From the entries below, gather each line containing the word "Hres".

• Data listing
'''

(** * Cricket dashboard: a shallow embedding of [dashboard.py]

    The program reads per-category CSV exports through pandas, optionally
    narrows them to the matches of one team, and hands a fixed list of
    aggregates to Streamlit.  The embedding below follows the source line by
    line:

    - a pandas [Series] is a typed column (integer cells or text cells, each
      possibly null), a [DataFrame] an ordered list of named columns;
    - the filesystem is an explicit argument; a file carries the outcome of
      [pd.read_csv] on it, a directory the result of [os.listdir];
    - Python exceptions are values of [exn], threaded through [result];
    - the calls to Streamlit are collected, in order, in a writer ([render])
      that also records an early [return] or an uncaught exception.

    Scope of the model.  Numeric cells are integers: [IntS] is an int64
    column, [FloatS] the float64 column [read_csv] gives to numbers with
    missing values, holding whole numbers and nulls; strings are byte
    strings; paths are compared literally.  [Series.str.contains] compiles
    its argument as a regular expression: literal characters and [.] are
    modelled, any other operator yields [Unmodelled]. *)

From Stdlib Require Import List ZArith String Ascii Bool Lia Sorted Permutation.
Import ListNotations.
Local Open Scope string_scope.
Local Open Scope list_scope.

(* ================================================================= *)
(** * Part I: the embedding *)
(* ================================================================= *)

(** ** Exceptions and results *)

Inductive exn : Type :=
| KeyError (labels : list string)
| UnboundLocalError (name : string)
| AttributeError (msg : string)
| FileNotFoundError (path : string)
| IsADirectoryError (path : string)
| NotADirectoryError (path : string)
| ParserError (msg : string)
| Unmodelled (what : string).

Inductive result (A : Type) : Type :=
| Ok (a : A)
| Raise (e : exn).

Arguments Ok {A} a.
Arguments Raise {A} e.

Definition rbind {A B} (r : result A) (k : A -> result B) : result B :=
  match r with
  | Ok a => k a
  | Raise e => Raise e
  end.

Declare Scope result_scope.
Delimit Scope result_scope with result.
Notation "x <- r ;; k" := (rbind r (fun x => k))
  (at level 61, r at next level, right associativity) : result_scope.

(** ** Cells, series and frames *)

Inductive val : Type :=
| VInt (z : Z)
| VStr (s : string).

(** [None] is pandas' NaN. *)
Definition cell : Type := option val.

'''
'''

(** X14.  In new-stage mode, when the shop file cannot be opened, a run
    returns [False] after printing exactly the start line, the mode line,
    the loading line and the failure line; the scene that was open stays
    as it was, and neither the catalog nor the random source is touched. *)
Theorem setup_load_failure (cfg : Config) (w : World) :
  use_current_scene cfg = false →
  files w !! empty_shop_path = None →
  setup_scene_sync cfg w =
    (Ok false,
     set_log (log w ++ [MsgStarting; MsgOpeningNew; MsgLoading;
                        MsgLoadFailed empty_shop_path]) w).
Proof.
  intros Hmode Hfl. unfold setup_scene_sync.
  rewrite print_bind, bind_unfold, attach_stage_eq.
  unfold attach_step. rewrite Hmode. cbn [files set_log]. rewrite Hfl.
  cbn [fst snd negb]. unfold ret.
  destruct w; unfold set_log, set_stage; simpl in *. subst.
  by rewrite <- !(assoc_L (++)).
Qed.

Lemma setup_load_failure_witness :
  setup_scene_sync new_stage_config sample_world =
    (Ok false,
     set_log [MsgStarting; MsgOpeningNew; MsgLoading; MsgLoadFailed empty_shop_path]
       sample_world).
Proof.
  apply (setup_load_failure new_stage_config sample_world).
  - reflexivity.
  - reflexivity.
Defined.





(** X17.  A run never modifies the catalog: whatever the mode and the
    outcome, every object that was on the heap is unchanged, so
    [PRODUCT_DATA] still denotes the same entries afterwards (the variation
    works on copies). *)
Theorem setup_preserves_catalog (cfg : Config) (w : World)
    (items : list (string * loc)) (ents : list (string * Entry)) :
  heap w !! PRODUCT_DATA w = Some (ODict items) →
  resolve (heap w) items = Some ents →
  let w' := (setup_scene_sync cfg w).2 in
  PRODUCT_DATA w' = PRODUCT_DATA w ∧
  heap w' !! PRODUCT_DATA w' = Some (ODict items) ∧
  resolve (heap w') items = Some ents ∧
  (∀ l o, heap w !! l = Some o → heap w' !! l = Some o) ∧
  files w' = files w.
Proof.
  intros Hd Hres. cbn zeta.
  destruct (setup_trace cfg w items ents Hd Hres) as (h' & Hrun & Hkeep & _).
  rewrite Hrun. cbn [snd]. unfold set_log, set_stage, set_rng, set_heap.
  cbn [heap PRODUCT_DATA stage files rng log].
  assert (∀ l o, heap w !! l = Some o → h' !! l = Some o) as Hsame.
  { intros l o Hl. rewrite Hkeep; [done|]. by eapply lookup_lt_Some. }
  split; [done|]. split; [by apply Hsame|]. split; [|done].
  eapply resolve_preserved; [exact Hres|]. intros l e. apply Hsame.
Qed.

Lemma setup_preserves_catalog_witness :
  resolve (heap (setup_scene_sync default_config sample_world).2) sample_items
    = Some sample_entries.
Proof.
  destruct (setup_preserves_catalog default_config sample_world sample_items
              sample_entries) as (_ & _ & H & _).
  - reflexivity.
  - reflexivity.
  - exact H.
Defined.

'''

• Answer area
  intros Hd Hres. cbn zeta.
  destruct (setup_trace cfg w items ents Hd Hres) as (h' & Hrun & Hkeep & _).
  eapply resolve_preserved; [exact Hres|]. intros l e. apply Hsame.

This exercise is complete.